Exercise requirements: Two lines in the data below mark the range: the one with "if (97 <=? n)" and the one with "(** Does [p]". Return both, along with every line between them, exactly.

Supplied data:
(* ===== verification/JsString.v ===== *)
(** * The JavaScript string built-ins the sources call

    [String.prototype.includes], [toLowerCase], [trim] and [split] with a
    one-character separator, the falsy-string [||] of JS, and
    [RegExp.prototype.test] of a case-insensitive alternation of literal
    words ([/code|math|.../i]).  None of them is code of the repository:
    they are modelled from the ECMAScript specification on strings of
    Latin-1 code units ([ascii]), which is all the sources feed them in the
    verified statements.

    - [includes s p] is true when [p] occurs in [s] at some index
      (the empty word occurs everywhere);
    - [toLowerCase] maps [A-Z] and the Latin-1 capitals [U+00C0-U+00DE]
      (but [U+00D7]) to their small letters;
    - [trim] drops the leading and trailing [WhiteSpace] and
      [LineTerminator] code units of Latin-1: tab, LF, VT, FF, CR, space
      and no-break space;
    - [split_on sep s] is [s.split(sep)]: the pieces between the
      occurrences of [sep], one more piece than occurrences;
    - [regex_test_i ws s] is [/w1|w2|.../i.test(s)] for ASCII words: in
      non-unicode case-insensitive mode both sides are canonicalised by
      [toUpperCase], and no code unit above 127 canonicalises to ASCII, so
      a code unit matches an ASCII pattern letter exactly when it is that
      letter in either case. *)

From S2P Require Import Prelude.
From Stdlib Require Import Ascii.

Module JsString.

#[local] Open Scope nat_scope.
#[local] Arguments String.append : simpl nomatch.

(** ** Code units *)

Definition cu (c : ascii) : nat := Ascii.nat_of_ascii c.

Definition is_js_whitespace (c : ascii) : bool :=
  match cu c with
  | 9 | 10 | 11 | 12 | 13 | 32 | 160 => true
  | _ => false
  end.

Definition lower_cu (c : ascii) : ascii :=
  let n := cu c in
  if (65 <=? n) && (n <=? 90) then Ascii.ascii_of_nat (n + 32)
  else if (192 <=? n) && (n <=? 222) && negb (n =? 215) then Ascii.ascii_of_nat (n + 32)
  else c.

(** [Canonicalize] of the non-unicode case-insensitive matcher restricted
    to what an ASCII pattern character can equal. *)
Definition upper_ascii (c : ascii) : ascii :=
  let n := cu c in
  if (97 <=? n) && (n <=? 122) then Ascii.ascii_of_nat (n - 32) else c.

Definition ci_eq (a b : ascii) : bool :=
  bool_decide (upper_ascii a = upper_ascii b).

(** ** String operations *)

Fixpoint map_cu (f : ascii -> ascii) (s : string) : string :=
  match s with
  | EmptyString => EmptyString
  | String c s' => String (f c) (map_cu f s')
  end.

Definition toLowerCase (s : string) : string := map_cu lower_cu s.

(** Does [p] occur at the start of [s], code units compared by [eq]? *)
Fixpoint starts_with_by (eq : ascii -> ascii -> bool) (p s : string) : bool :=
  match p, s with
  | EmptyString, _ => true
  | String a p', String b s' => eq b a && starts_with_by eq p' s'
  | String _ _, EmptyString => false
  end.

Fixpoint includes_by (eq : ascii -> ascii -> bool) (s p : string) : bool :=
  starts_with_by eq p s ||
  match s with
  | EmptyString => false
  | String _ s' => includes_by eq s' p
  end.

Definition ascii_eqb (a b : ascii) : bool := bool_decide (a = b).

Definition includes (s p : string) : bool := includes_by ascii_eqb s p.

Definition regex_test_i (words : list string) (s : string) : bool :=
  existsb (includes_by ci_eq s) words.

Fixpoint trim_start (s : string) : string :=
  match s with
  | String c s' => if is_js_whitespace c then trim_start s' else s
  | EmptyString => EmptyString
  end.

Definition rev_str (s : string) : string :=
  String.string_of_list_ascii (rev (String.list_ascii_of_string s)).

Definition trim (s : string) : string := rev_str (trim_start (rev_str (trim_start s))).

(** [s.split(sep)]: the current piece is accumulated in reverse. *)
Fixpoint split_acc (sep : ascii) (cur : list ascii) (s : string) : list string :=
  match s with
  | EmptyString => [String.string_of_list_ascii (rev cur)]
  | String c s' =>
      if ascii_eqb c sep
      then String.string_of_list_ascii (rev cur) :: split_acc sep [] s'
      else split_acc sep (c :: cur) s'
  end.

Definition split_on (sep : ascii) (s : string) : list string := split_acc sep [] s.

(** [a || b] on strings: the empty string is falsy. *)
Definition str_or (a b : string) : string :=
  match a with EmptyString => b | _ => a end.

(** [a || b] where [a] may be [undefined]. *)
Definition opt_str_or (a : option string) (b : string) : string :=
  match a with Some a' => str_or a' b | None => b end.

(** [String(x)] of [undefined] in a template literal. *)
Definition show_opt (a : option string) : string :=
  match a with Some a' => a' | None => "undefined"%string end.

Definition all_ws (s : string) : bool :=
  forallb is_js_whitespace (String.list_ascii_of_string s).

(** ** Laws *)

Lemma string_of_list_ascii_app (l1 l2 : list ascii) :
  String.string_of_list_ascii (l1 ++ l2) =
  String.append (String.string_of_list_ascii l1) (String.string_of_list_ascii l2).
Proof. induction l1 as [|a l1 IH]; simpl; [done|]. by rewrite IH. Qed.

Lemma append_assoc (a b c : string) :
  String.append a (String.append b c) = String.append (String.append a b) c.
Proof. induction a as [|x a IH]; simpl; [done|]. by rewrite IH. Qed.

Lemma append_nil_r (a : string) : String.append a EmptyString = a.
Proof. induction a as [|x a IH]; simpl; [done|]. by rewrite IH. Qed.

Lemma starts_with_spec (p s : string) :
  starts_with_by ascii_eqb p s = true <-> exists y, s = String.append p y.
Proof.
  revert s; induction p as [|a p IH]; intros [|b s]; simpl.
  - split; [by exists EmptyString | done].
  - split; [by exists (String b s) | done].
  - split; [discriminate | intros [y Hy]; discriminate].
  - unfold ascii_eqb. rewrite andb_true_iff, bool_decide_eq_true, IH.
    split; [intros [-> [y ->]]; eauto | intros [y Hy]; injection Hy as -> ->; eauto].
Qed.

(** [includes] is the reference "occurs somewhere" predicate. *)
Lemma includes_spec (s p : string) :
  includes s p = true <-> exists x y, s = String.append x (String.append p y).
Proof.
  unfold includes. induction s as [|c s IH]; simpl; rewrite orb_true_iff, starts_with_spec.
  - split.
    + intros [[y Hy]|Hf]; [exists EmptyString, y; exact Hy | discriminate].
    + intros [[|c' x] [y Hy]]; [left; exists y; exact Hy | discriminate].
  - rewrite IH. split.
    + intros [[y Hy]|[x [y Hy]]]; [exists EmptyString, y; exact Hy|].
      exists (String c x), y. simpl. by rewrite Hy.
    + intros [[|c' x] [y Hy]]; [left; exists y; exact Hy|].
      simpl in Hy. injection Hy as -> ->. right; eauto.
Qed.

Lemma includes_append (x p y : string) : includes (String.append x (String.append p y)) p = true.
Proof. apply includes_spec. eauto. Qed.

Lemma split_acc_cons sep cur s : exists h t, split_acc sep cur s = h :: t.
Proof.
  revert cur; induction s as [|c s IH]; intros cur; simpl; [eauto|].
  destruct (ascii_eqb c sep); eauto.
Qed.

Lemma split_acc_join sep cur s :
  String.concat (String sep EmptyString) (split_acc sep cur s) =
  String.append (String.string_of_list_ascii (rev cur)) s.
Proof.
  revert cur; induction s as [|c s IH]; intros cur; simpl.
  - by rewrite append_nil_r.
  - unfold ascii_eqb. destruct (decide (c = sep)) as [->|Hc].
    + rewrite bool_decide_eq_true_2 by done. destruct (split_acc_cons sep [] s) as (h & t & Ht).
      specialize (IH []). rewrite Ht in IH |- *. simpl in IH |- *.
      rewrite IH. reflexivity.
    + rewrite bool_decide_eq_false_2 by done.
      rewrite IH. simpl. rewrite string_of_list_ascii_app, <- append_assoc. reflexivity.
Qed.


Lemma trim_start_empty s : trim_start s = EmptyString <-> all_ws s = true.
Proof.
  unfold all_ws. induction s as [|c s IH]; simpl; [done|].
  destruct (is_js_whitespace c); simpl; [done|]. split; discriminate.
Qed.

Lemma trim_start_nonws s :
  trim_start s = EmptyString \/ exists c s', trim_start s = String c s' /\ is_js_whitespace c = false.
Proof.
  induction s as [|c s IH]; simpl; [auto|].
  destruct (is_js_whitespace c) eqn:E; eauto.
Qed.

Lemma all_ws_rev s : all_ws (rev_str s) = all_ws s.
Proof.
  unfold all_ws, rev_str. rewrite String.list_ascii_of_string_of_list_ascii.
  induction (String.list_ascii_of_string s) as [|c l IH]; simpl; [done|].
  rewrite forallb_app, IH. simpl. rewrite andb_true_r, andb_comm. reflexivity.
Qed.

Lemma rev_str_empty s : rev_str s = EmptyString <-> s = EmptyString.
Proof.
  unfold rev_str. destruct s as [|c s]; simpl; [done|].
  split; [|discriminate]. intros H.
  apply (f_equal String.list_ascii_of_string) in H.
  rewrite String.list_ascii_of_string_of_list_ascii in H. destruct (rev _); discriminate.
Qed.

Lemma all_ws_trim_start s : all_ws (trim_start s) = all_ws s.
Proof.
  unfold all_ws. induction s as [|c s IH]; simpl; [done|].
  destruct (is_js_whitespace c) eqn:E; simpl; rewrite ?E; done.
Qed.

(** [trim] empties exactly the all-whitespace strings. *)
Lemma trim_empty s : trim s = EmptyString <-> all_ws s = true.
Proof.
  unfold trim. rewrite rev_str_empty, trim_start_empty, all_ws_rev, all_ws_trim_start. done.
Qed.

(** ** Case-insensitive matching *)

Lemma upper_ascii_idem c : upper_ascii (upper_ascii c) = upper_ascii c.
Proof. destruct c as [[] [] [] [] [] [] [] []]; reflexivity. Qed.

Lemma ci_eq_refl c : ci_eq c c = true.
Proof. unfold ci_eq. by apply bool_decide_eq_true_2. Qed.

Lemma ci_eq_upper c a : ci_eq (upper_ascii c) a = ci_eq c a.
Proof. unfold ci_eq. by rewrite upper_ascii_idem. Qed.

Lemma starts_with_ci_refl w y : starts_with_by ci_eq w (String.append w y) = true.
Proof. induction w as [|c w IH]; simpl; [done|]. by rewrite ci_eq_refl, IH. Qed.

Lemma includes_by_here eq s p : starts_with_by eq p s = true -> includes_by eq s p = true.
Proof. intros H. destruct s; simpl; by rewrite H. Qed.

Lemma includes_by_later eq c s p : includes_by eq s p = true -> includes_by eq (String c s) p = true.
Proof. intros H. simpl. by rewrite H, orb_true_r. Qed.

(** A word occurs, up to case, in any string built around it. *)
Lemma includes_ci_append x w y : includes_by ci_eq (String.append x (String.append w y)) w = true.
Proof.
  induction x as [|c x IH].
  - apply includes_by_here. exact (starts_with_ci_refl w y).
  - by apply includes_by_later.
Qed.

Lemma starts_with_ci_upper w s :
  starts_with_by ci_eq w (map_cu upper_ascii s) = starts_with_by ci_eq w s.
Proof.
  revert s; induction w as [|a w IH]; intros [|c s]; simpl; try done.
  by rewrite ci_eq_upper, IH.
Qed.

(** Upper-casing the subject does not change a case-insensitive match. *)
Lemma includes_ci_upper s w : includes_by ci_eq (map_cu upper_ascii s) w = includes_by ci_eq s w.
Proof.
  induction s as [|c s IH]; simpl; [done|].
  rewrite IH. f_equal. apply (starts_with_ci_upper w (String c s)).
Qed.

Lemma ci_eq_upper_r c a : ci_eq c (upper_ascii a) = ci_eq c a.
Proof. unfold ci_eq. by rewrite upper_ascii_idem. Qed.

Lemma starts_with_ci_upper_pat w s :
  starts_with_by ci_eq (map_cu upper_ascii w) s = starts_with_by ci_eq w s.
Proof.
  revert s; induction w as [|a w IH]; intros [|c s]; simpl; try done.
  by rewrite ci_eq_upper_r, IH.
Qed.

(** Upper-casing the pattern does not change a case-insensitive match. *)
Lemma includes_ci_upper_pat s w : includes_by ci_eq s (map_cu upper_ascii w) = includes_by ci_eq s w.
Proof.
  induction s as [|c s IH]; simpl; rewrite starts_with_ci_upper_pat; [done|]. by rewrite IH.
Qed.

Lemma regex_test_i_upper ws s : regex_test_i ws (map_cu upper_ascii s) = regex_test_i ws s.
Proof.
  unfold regex_test_i. induction ws as [|w ws IH]; simpl; [done|]. by rewrite includes_ci_upper, IH.
Qed.

Lemma map_cu_length f s : String.length (map_cu f s) = String.length s.
Proof. induction s; simpl; auto. Qed.

(** ** Splitting at a separator *)

Lemma includes_single_cons c s sep :
  includes (String c s) (String sep EmptyString) = false ->
  c <> sep /\ includes s (String sep EmptyString) = false.
Proof.
  unfold includes, ascii_eqb. simpl. rewrite andb_true_r.
  intros [H1 H2]%orb_false_iff. split; [|done].
  intros ->. by rewrite bool_decide_eq_true_2 in H1.
Qed.

Lemma includes_single_app a b sep :
  includes a (String sep EmptyString) = false -> includes b (String sep EmptyString) = false ->
  includes (String.append a b) (String sep EmptyString) = false.
Proof.
  intros Ha Hb. induction a as [|c a IH]; simpl; [done|].
  apply includes_single_cons in Ha as [Hc Ha].
  unfold includes, ascii_eqb in *. simpl. rewrite andb_true_r, IH by done.
  by rewrite bool_decide_eq_false_2.
Qed.

Lemma split_acc_skip sep cur x z :
  includes x (String sep EmptyString) = false ->
  split_acc sep cur (String.append x z) =
  split_acc sep (rev (String.list_ascii_of_string x) ++ cur) z.
Proof.
  revert cur; induction x as [|c x IH]; intros cur Hx; simpl; [done|].
  apply includes_single_cons in Hx as [Hc Hx].
  unfold ascii_eqb. rewrite bool_decide_eq_false_2 by done.
  rewrite IH by done. by rewrite <- app_assoc.
Qed.

Lemma split_acc_last sep cur y :
  includes y (String sep EmptyString) = false ->
  split_acc sep cur y = [String.append (String.string_of_list_ascii (rev cur)) y].
Proof.
  intros Hy. rewrite <- (append_nil_r y) at 1. rewrite split_acc_skip by done.
  simpl. by rewrite rev_app_distr, rev_involutive, string_of_list_ascii_app,
    String.string_of_list_ascii_of_string.
Qed.

#[export] Hint Resolve includes_append includes_ci_append : giga.

End JsString.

Exercise output:
  if (97 <=? n) && (n <=? 122) then Ascii.ascii_of_nat (n - 32) else c.

Definition ci_eq (a b : ascii) : bool :=
  bool_decide (upper_ascii a = upper_ascii b).

(** ** String operations *)

Fixpoint map_cu (f : ascii -> ascii) (s : string) : string :=
  match s with
  | EmptyString => EmptyString
  | String c s' => String (f c) (map_cu f s')
  end.

Definition toLowerCase (s : string) : string := map_cu lower_cu s.

(** Does [p] occur at the start of [s], code units compared by [eq]? *)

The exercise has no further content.